Hereditary breast and ovarian cancer (HBOC) syndrome is primarily associated with mutations in BRCA1 and BRCA2, but increasing evidence links it to other malignancies, including male breast, prostate, and pancreatic cancers. Advances in genetic testing have led to the use of multigene panels, revealing that additional genes contribute to HBOC risk. We tested 280 patients with suspected HBOC using a multigene panel including BRCA1, BRCA2, and other genes involved in homologous recombination (HR) and additional DNA repair mechanisms. Variants were classified as pathogenic variants (PVs), variants of uncertain significance (VUS), or novel. In silico tools were used to predict the clinical relevance of VUS and novel variants. The clinical phenotype of families carrying a PV was evaluated. PVs were identified in 19.3% of patients: 8.9% in BRCA1/2 and 10.4% in other genes, mainly CHEK2, ATM, PALB2, and BRIP1. An additional 1.8% of cases harbored likely pathogenic VUS or novel variants according to bioinformatic prediction. Breast and ovarian cancer were the most frequent malignancies in our population, both in the BRCA group and in those with PVs in other susceptibility genes. Broad genetic testing beyond BRCA improves HBOC diagnostics, supports identification of at-risk families, and enables more personalized surveillance and treatment.

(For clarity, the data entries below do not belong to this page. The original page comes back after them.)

(* ===== verification/Nibble.v ===== *)
(** * Nibble paths of trie keys

    [crates/quil-tries/src/nibble.rs]: a key is read as a sequence of 6-bit
    nibbles, most significant bit first, zero-padded at its end. *)

From Stdlib Require Import Strings.Byte.
From S2P Require Import Prelude Bytes.

(** ** The code *)

Definition BRANCH_NODES : nat := 64.
Definition BRANCH_BITS : nat := 6.
Definition BRANCH_MASK : Z := 63.

(** [get_next_nibble]: the nibble at bit position [pos], [-1] past the end. *)
Definition get_next_nibble (key : bytes) (pos : nat) : Z :=
  let start_byte := (pos / 8)%nat in
  match key !! start_byte with
  | None => -1
  | Some b =>
      let start_bit := (pos mod 8)%nat in
      let bits_from_current_byte := (8 - start_bit)%nat in
      let result := Z.land (b2z b) (Z.shiftl 1 (Z.of_nat bits_from_current_byte) - 1) in
      if (BRANCH_BITS <=? bits_from_current_byte)%nat then
        Z.land (Z.shiftr result (Z.of_nat (bits_from_current_byte - BRANCH_BITS))) BRANCH_MASK
      else
        let result := Z.shiftl result (Z.of_nat (BRANCH_BITS - bits_from_current_byte)) in
        let result :=
          match key !! S start_byte with
          | Some next_byte =>
              let remaining_bits := (BRANCH_BITS - bits_from_current_byte)%nat in
              Z.lor result (Z.shiftr (b2z next_byte) (Z.of_nat (8 - remaining_bits)))
          | None => result
          end in
        Z.land result BRANCH_MASK
  end.

(** The loop of [get_full_path]; the fuel bounds the number of iterations. *)
Fixpoint full_path_loop (fuel : nat) (key : bytes) (depth : nat) : list Z :=
  match fuel with
  | O => []
  | S fuel' =>
      let n := get_next_nibble key depth in
      if n =? -1 then [] else n :: full_path_loop fuel' key (depth + BRANCH_BITS)
  end.

(** [get_full_path]; at most one nibble per bit is ever read. *)
Definition get_full_path (key : bytes) : list Z :=
  full_path_loop (S (8 * length key)) key 0.

(** The loop of [get_nibbles_until_diverge]. *)
Fixpoint diverge_loop (fuel : nat) (key1 key2 : bytes) (depth : nat) : list Z * nat :=
  match fuel with
  | O => ([], depth)
  | S fuel' =>
      let n1 := get_next_nibble key1 depth in
      let n2 := get_next_nibble key2 depth in
      if negb (n1 =? n2) || (n1 =? -1) then ([], depth)
      else
        let '(nibbles, d) := diverge_loop fuel' key1 key2 (depth + BRANCH_BITS) in
        (n1 :: nibbles, d)
  end.

Definition get_nibbles_until_diverge (key1 key2 : bytes) (start_depth : nat) : list Z * nat :=
  diverge_loop (S (8 * length key1)) key1 key2 start_depth.

(** ** Bits of a key *)

(** Bit [i] of a key, most significant bit of the first byte first; zero past the end. *)
Definition key_bit (key : bytes) (i : nat) : bool :=
  match key !! (i / 8)%nat with
  | Some b => Z.testbit (b2z b) (7 - Z.of_nat (i mod 8))
  | None => false
  end.

Lemma testbit_byte_high b j : 8 <= j -> Z.testbit (b2z b) j = false.
Proof.
  intros Hj. pose proof (b2z_range b).
  destruct (Z.eq_dec (b2z b) 0) as [->|]; [apply Z.bits_0|].
  apply Z.bits_above_log2; [lia|].
  apply Z.log2_lt_pow2; [lia|].
  apply Z.lt_le_trans with (2 ^ 8); [lia|]. apply Z.pow_le_mono_r; lia.
Qed.

Lemma testbit_mask n j : 0 <= n -> 0 <= j -> Z.testbit (Z.shiftl 1 n - 1) j = (j <? n).
Proof.
  intros. rewrite Z.shiftl_1_l, Z.sub_1_r, <- Z.ones_equiv.
  destruct (Z.ltb_spec j n).
  - apply Z.ones_spec_low; lia.
  - apply Z.ones_spec_high; lia.
Qed.

Lemma testbit_63 j : 0 <= j -> Z.testbit 63 j = (j <? 6).
Proof. intros. change 63 with (Z.shiftl 1 6 - 1). by apply testbit_mask. Qed.

Lemma key_bit_at key q r :
  (r < 8)%nat ->
  key_bit key (8 * q + r) =
  match key !! q with Some b => Z.testbit (b2z b) (7 - Z.of_nat r) | None => false end.
Proof.
  intros Hr. unfold key_bit. rewrite (Nat.mul_comm 8), Nat.div_add_l, (Nat.div_small r) by lia.
  by rewrite Nat.add_0_r, Nat.add_comm, Nat.Div0.mod_add, (Nat.mod_small r).
Qed.

(** The bits a nibble takes from the byte it starts in, when it runs into the
    next one. *)
Lemma current_byte_bit b (r i : nat) :
  (2 < r < 8)%nat -> (i < 6)%nat ->
  Z.testbit (Z.shiftl (Z.land (b2z b) (Z.shiftl 1 (Z.of_nat (8 - r)) - 1)) (Z.of_nat (6 - (8 - r))))
    (5 - Z.of_nat i)
  = if (r + i <? 8)%nat then Z.testbit (b2z b) (7 - Z.of_nat (r + i)) else false.
Proof.
  intros Hr Hi. rewrite Z.shiftl_spec by lia. destruct (Nat.ltb_spec (r + i) 8) as [Hs|Hs].
  - rewrite Z.land_spec, testbit_mask, (proj2 (Z.ltb_lt _ _)), andb_true_r by lia. f_equal; lia.
  - apply Z.testbit_neg_r; lia.
Qed.

Lemma nibble_bit key pos (i : nat) :
  (pos < 8 * length key)%nat -> (i < 6)%nat ->
  Z.testbit (get_next_nibble key pos) (5 - Z.of_nat i) = key_bit key (pos + i).
Proof.
  intros Hpos Hi. unfold get_next_nibble, BRANCH_BITS, BRANCH_MASK.
  pose proof (Nat.div_mod_eq pos 8) as Hqr. pose proof (Nat.mod_upper_bound pos 8) as Hr.
  set (q := (pos / 8)%nat) in *. set (r := (pos mod 8)%nat) in *. clearbody q r. subst pos.
  destruct (lookup_lt_is_Some_2 key q) as [b Hb]; [lia|]. rewrite Hb, <- Nat.add_assoc.
  destruct (Nat.leb_spec 6 (8 - r)) as [Hle|Hgt]; rewrite Z.land_spec, testbit_63 by lia;
    rewrite (proj2 (Z.ltb_lt _ 6)), andb_true_r by lia.
  - rewrite key_bit_at, Hb, Z.shiftr_spec, Z.land_spec, testbit_mask by lia.
    rewrite (proj2 (Z.ltb_lt _ _)), andb_true_r by lia. f_equal; lia.
  - pose proof (current_byte_bit b r i) as Hcur. destruct (Nat.ltb_spec (r + i) 8) as [Hs|Hs].
    + rewrite key_bit_at, Hb by lia. destruct (key !! S q) as [nb|]; [|apply Hcur; lia].
      rewrite Z.lor_spec, Hcur, Z.shiftr_spec, (testbit_byte_high nb), orb_false_r by lia. done.
    + replace (8 * q + (r + i))%nat with (8 * S q + (r + i - 8))%nat by lia.
      rewrite key_bit_at by lia. destruct (key !! S q) as [nb|]; [|apply Hcur; lia].
      rewrite Z.lor_spec, Hcur, Z.shiftr_spec by lia. simpl. f_equal; lia.
Qed.

Lemma land_63_range z : 0 <= Z.land z 63 <= 63.
Proof.
  replace (Z.land z 63) with (z mod 2 ^ 6) by (symmetry; apply (Z.land_ones z 6); lia).
  pose proof (Z.mod_pos_bound z (2 ^ 6)). lia.
Qed.

Lemma nibble_none key pos : get_next_nibble key pos = -1 <-> (8 * length key <= pos)%nat.
Proof.
  unfold get_next_nibble. destruct (key !! (pos / 8)%nat) as [b|] eqn:E.
  - apply lookup_lt_Some in E.
    pose proof (Nat.div_mod_eq pos 8). pose proof (Nat.mod_upper_bound pos 8).
    split; [|lia]. intros H'. exfalso. revert H'. unfold BRANCH_MASK.
    case_match; [|case_match];
      match goal with |- Z.land ?x 63 = _ -> _ => pose proof (land_63_range x) end; lia.
  - split; [|done]. intros _. apply lookup_ge_None in E.
    pose proof (Nat.Div0.mul_div_le pos 8). lia.
Qed.

Lemma nibble_range key pos :
  (pos < 8 * length key)%nat -> 0 <= get_next_nibble key pos <= 63.
Proof.
  intros H. assert (Hn : get_next_nibble key pos <> -1) by (rewrite nibble_none; lia).
  revert Hn. unfold get_next_nibble. case_match; [|done]. intros _.
  unfold BRANCH_MASK. case_match; [|case_match]; apply land_63_range.
Qed.

(** ** Digits

    The trie only ever reads nibbles at multiples of 6 bits: [dig key j] is the
    [j]-th digit of the key's path. *)

Definition dig (key : bytes) (j : nat) : Z := get_next_nibble key (BRANCH_BITS * j).

Lemma dig_neg key j : dig key j = -1 <-> (8 * length key <= 6 * j)%nat.
Proof. unfold dig, BRANCH_BITS. apply nibble_none. Qed.

Lemma dig_range key j : dig key j <> -1 -> 0 <= dig key j <= 63.
Proof.
  intros H. unfold dig in *. rewrite nibble_none in H. apply nibble_range. lia.
Qed.

Lemma dig_ge0 key j : 0 <= dig key j <-> dig key j <> -1.
Proof. split; [lia|]. intros H. pose proof (dig_range key j H). lia. Qed.

(** A digit exists below any existing one. *)
Lemma dig_mono key i j : (i <= j)%nat -> dig key j <> -1 -> dig key i <> -1.
Proof. rewrite !dig_neg. lia. Qed.

Lemma key_bit_past key i : (8 * length key <= i)%nat -> key_bit key i = false.
Proof.
  intros H. unfold key_bit. rewrite lookup_ge_None_2; [done|].
  apply Nat.div_le_lower_bound; lia.
Qed.

Lemma dig_bit key (i : nat) :
  (i < 8 * length key)%nat ->
  key_bit key i = Z.testbit (dig key (i / 6)) (5 - Z.of_nat (i mod 6)).
Proof.
  intros H. unfold dig, BRANCH_BITS. pose proof (Nat.div_mod_eq i 6).
  pose proof (Nat.mod_upper_bound i 6). rewrite nibble_bit by lia. f_equal; lia.
Qed.

Lemma bits_key_inj k k' :
  length k = length k' -> (forall i, (i < 8 * length k)%nat -> key_bit k i = key_bit k' i) -> k = k'.
Proof.
  intros Hl H. apply list_eq_same_length with (n := length k); [done|done|].
  intros q b c Hq Hb Hc. apply b2z_inj. apply Z.bits_inj'. intros j Hj.
  destruct (Z.ltb_spec j 8); [|by rewrite !testbit_byte_high by lia].
  specialize (H (8 * q + Z.to_nat (7 - j))%nat ltac:(lia)). unfold key_bit in H.
  replace ((8 * q + Z.to_nat (7 - j)) / 8)%nat with q in H
    by (rewrite Nat.mul_comm, Nat.div_add_l, (Nat.div_small (Z.to_nat (7 - j))) by lia; lia).
  replace ((8 * q + Z.to_nat (7 - j)) mod 8)%nat with (Z.to_nat (7 - j)) in H
    by (rewrite Nat.add_comm, Nat.mul_comm, Nat.Div0.mod_add, Nat.mod_small; lia).
  rewrite Hb, Hc in H. replace (7 - Z.of_nat (Z.to_nat (7 - j))) with j in H by lia. done.
Qed.

(** Two keys with the same digits are the same key. *)
Lemma dig_inj k k' : (forall j, dig k j = dig k' j) -> k = k'.
Proof.
  intros H.
  assert (Hl : length k = length k').
  { assert (Hiff : forall j, (8 * length k <= 6 * j)%nat <-> (8 * length k' <= 6 * j)%nat).
    { intros j. by rewrite <- !dig_neg, H. }
    pose proof (Hiff ((8 * length k + 5) / 6)%nat) as [H1 _].
    pose proof (Hiff ((8 * length k' + 5) / 6)%nat) as [_ H2].
    pose proof (Nat.div_mod_eq (8 * length k + 5) 6).
    pose proof (Nat.mod_upper_bound (8 * length k + 5) 6).
    pose proof (Nat.div_mod_eq (8 * length k' + 5) 6).
    pose proof (Nat.mod_upper_bound (8 * length k' + 5) 6). lia. }
  apply bits_key_inj; [done|]. intros i Hi.
  rewrite !dig_bit by lia. by rewrite H.
Qed.

(** Distinct keys that are not nibble-prefixes of each other separate at some
    digit present in both. *)
Definition separated (k k' : bytes) : Prop :=
  exists j, dig k j <> dig k' j /\ dig k j <> -1 /\ dig k' j <> -1.

Lemma separated_sym k k' : separated k k' -> separated k' k.
Proof. intros (j & ? & ? & ?). exists j. auto. Qed.

Lemma separated_ne k k' : separated k k' -> k <> k'.
Proof. intros (j & Hne & _) ->. done. Qed.

Lemma same_length_separated k k' : length k = length k' -> k <> k' -> separated k k'.
Proof.
  intros Hl Hne.
  set (m := ((8 * length k + 5) / 6)%nat).
  destruct (decide (Forall (fun j => dig k j = dig k' j) (seq 0 m))) as [Hall|Hex].
  - exfalso. apply Hne. apply dig_inj. intros j.
    destruct (decide (dig k j = -1)) as [E|E].
    + rewrite E. symmetry. rewrite dig_neg in *. lia.
    + rewrite dig_neg in E. rewrite Forall_forall in Hall. apply Hall.
      apply elem_of_seq. unfold m.
      pose proof (Nat.div_mod_eq (8 * length k + 5) 6).
      pose proof (Nat.mod_upper_bound (8 * length k + 5) 6). lia.
  - apply not_Forall_Exists in Hex; [|apply _].
    apply Exists_exists in Hex as (j & Hj & Hd). exists j. split; [done|].
    assert (dig k j = -1 <-> dig k' j = -1) by (rewrite !dig_neg; lia).
    destruct (decide (dig k j = -1)); intuition congruence.
Qed.

(** ** The two path loops *)

Definition path_len (key : bytes) : nat := ((8 * length key + 5) / 6)%nat.

Lemma dig_path_len key j : dig key j <> -1 <-> (j < path_len key)%nat.
Proof.
  rewrite dig_neg. unfold path_len.
  pose proof (Nat.div_mod_eq (8 * length key + 5) 6).
  pose proof (Nat.mod_upper_bound (8 * length key + 5) 6). lia.
Qed.

Lemma full_path_loop_spec fuel key s :
  (8 * length key < fuel + 6 * s)%nat ->
  full_path_loop fuel key (BRANCH_BITS * s) = dig key <$> seq s (path_len key - s).
Proof.
  revert s. induction fuel as [|fuel IH]; intros s Hf; cbn [full_path_loop].
  - assert (~ (s < path_len key)%nat) by (rewrite <- dig_path_len, dig_neg; lia).
    by replace (path_len key - s)%nat with 0%nat by lia.
  - fold (dig key s). destruct (Z.eqb_spec (dig key s) (-1)) as [E|E].
    + assert (~ (s < path_len key)%nat) by (rewrite <- dig_path_len; auto).
      by replace (path_len key - s)%nat with 0%nat by lia.
    + pose proof (proj1 (dig_path_len _ _) E).
      replace (BRANCH_BITS * s + BRANCH_BITS)%nat with (BRANCH_BITS * S s)%nat
        by (unfold BRANCH_BITS; lia).
      rewrite IH by lia.
      replace (path_len key - s)%nat with (S (path_len key - S s)) by lia. done.
Qed.

(** The path of a key lists its digits; the loop stops exactly at the key's end. *)
Lemma get_full_path_digits key : get_full_path key = dig key <$> seq 0 (path_len key).
Proof.
  unfold get_full_path. rewrite (full_path_loop_spec _ _ 0) by lia. by rewrite Nat.sub_0_r.
Qed.

Lemma diverge_loop_spec fuel k1 k2 s :
  (8 * length k1 < fuel + 6 * s)%nat ->
  exists m,
    diverge_loop fuel k1 k2 (BRANCH_BITS * s)
    = (dig k1 <$> seq s m, (BRANCH_BITS * (s + m))%nat)
    /\ (forall j, (s <= j < s + m)%nat -> dig k1 j = dig k2 j /\ dig k1 j <> -1)
    /\ (dig k1 (s + m) <> dig k2 (s + m) \/ dig k1 (s + m) = -1).
Proof.
  revert s. induction fuel as [|fuel IH]; intros s Hf; cbn [diverge_loop].
  - exists 0%nat. rewrite Nat.add_0_r. split; [done|]. split; [lia|].
    right. apply dig_neg. lia.
  - fold (dig k1 s) (dig k2 s).
    destruct (negb (dig k1 s =? dig k2 s) || (dig k1 s =? -1)) eqn:E.
    + exists 0%nat. rewrite Nat.add_0_r. split; [done|]. split; [lia|].
      apply orb_prop in E as [E|E]; bool_to_prop; auto.
    + bool_to_prop.
      replace (BRANCH_BITS * s + BRANCH_BITS)%nat with (BRANCH_BITS * S s)%nat
        by (unfold BRANCH_BITS; lia).
      destruct (IH (S s) ltac:(lia)) as (m & -> & Hin & Hend).
      exists (S m). replace (s + S m)%nat with (S s + m)%nat by lia.
      split; [done|]. split; [|done].
      intros j Hj. destruct (decide (j = s)) as [->|]; [done|]. apply Hin. lia.
Qed.

(** What [get_nibbles_until_diverge] returns for distinct separated keys that
    agree on their first [s] digits. *)
Lemma diverge_separated k1 k2 s :
  separated k1 k2 -> (forall j, (j < s)%nat -> dig k1 j = dig k2 j) ->
  exists m,
    get_nibbles_until_diverge k1 k2 (BRANCH_BITS * s)
    = (dig k1 <$> seq s m, (BRANCH_BITS * (s + m))%nat)
    /\ (forall j, (j < s + m)%nat -> dig k1 j = dig k2 j)
    /\ dig k1 (s + m) <> dig k2 (s + m)
    /\ 0 <= dig k1 (s + m) <= 63 /\ 0 <= dig k2 (s + m) <= 63.
Proof.
  intros (j0 & Hne & H1 & H2) Hs. unfold get_nibbles_until_diverge.
  destruct (diverge_loop_spec (S (8 * length k1)) k1 k2 s ltac:(lia)) as (m & -> & Hin & Hend).
  exists m. split; [done|].
  assert (Hpre : forall j, (j < s + m)%nat -> dig k1 j = dig k2 j).
  { intros j Hj. destruct (decide (j < s)%nat); [auto|]. apply Hin. lia. }
  assert (Hj0 : (s + m <= j0)%nat).
  { destruct (decide (s + m <= j0)%nat); [done|]. exfalso. apply Hne, Hpre. lia. }
  assert (dig k1 (s + m) <> -1) by eauto using dig_mono.
  assert (dig k2 (s + m) <> -1) by eauto using dig_mono.
  destruct Hend as [Hend|]; [|done]. auto using dig_range.
Qed.

(** ** Properties *)

(** A key's nibble path determines the key: [get_full_path] is injective on
    byte strings, so distinct keys never collide on a trie position. *)
Theorem get_full_path_inj : forall k k' : bytes,
  get_full_path k = get_full_path k' -> k = k'.
Proof.
  intros k k' H. rewrite !get_full_path_digits in H.
  assert (Hl : path_len k = path_len k').
  { apply (f_equal length) in H. by rewrite !length_fmap, !length_seq in H. }
  apply dig_inj. intros j. destruct (decide (j < path_len k)%nat) as [Hj|Hj].
  - rewrite Hl in H. apply (f_equal (lookup j)) in H.
    rewrite !list_lookup_fmap, !lookup_seq_lt in H by lia. by injection H.
  - destruct (decide (dig k j = -1)) as [->|Hn]; [|by apply dig_path_len in Hn].
    destruct (decide (dig k' j = -1)) as [->|Hn]; [done|]. apply dig_path_len in Hn. lia.
Qed.

Lemma get_full_path_inj_witness :
  get_full_path [x03; xc0] = [0; 60; 0] /\ [x03; xc0] = [z2b 3; z2b 192].
Proof.
  split; [reflexivity|].
  apply get_full_path_inj. vm_compute. reflexivity.
Defined.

遗传性乳腺癌和卵巢癌(HBOC)综合征主要与BRCA1和BRCA2基因突变相关,但越来越多的证据表明它与其他恶性肿瘤有关,包括男性乳腺癌、前列腺癌和胰腺癌。基因检测技术的进步促使了多基因检测板的使用,结果显示其他基因也会增加HBOC风险。我们使用包含BRCA1、BRCA2以及其他参与同源重组(HR)和其他DNA修复机制的基因的多基因检测板,对280例疑似HBOC患者进行了检测。变异被分类为致病性变异(PV)、意义未明的变异(VUS)或新变异。利用计算机工具预测VUS和新变异的临床相关性。对携带PV的家系的临床表型进行了评估。在19.3%的患者中鉴定出PV:BRCA1/2基因中占8.9%,其他基因中占10.4%,主要是CHEK2、ATM、PALB2和BRIP1。根据生物信息学预测,另有1.8%的病例携带可能致病的VUS或新变异。乳腺癌和卵巢癌是我们研究人群中最常见的恶性肿瘤,在BRCA组和其他易感基因携带PV的患者中都是如此。除BRCA基因外进行广泛的基因检测可改善HBOC的诊断,有助于识别高危家系,并实现更个性化的监测和治疗。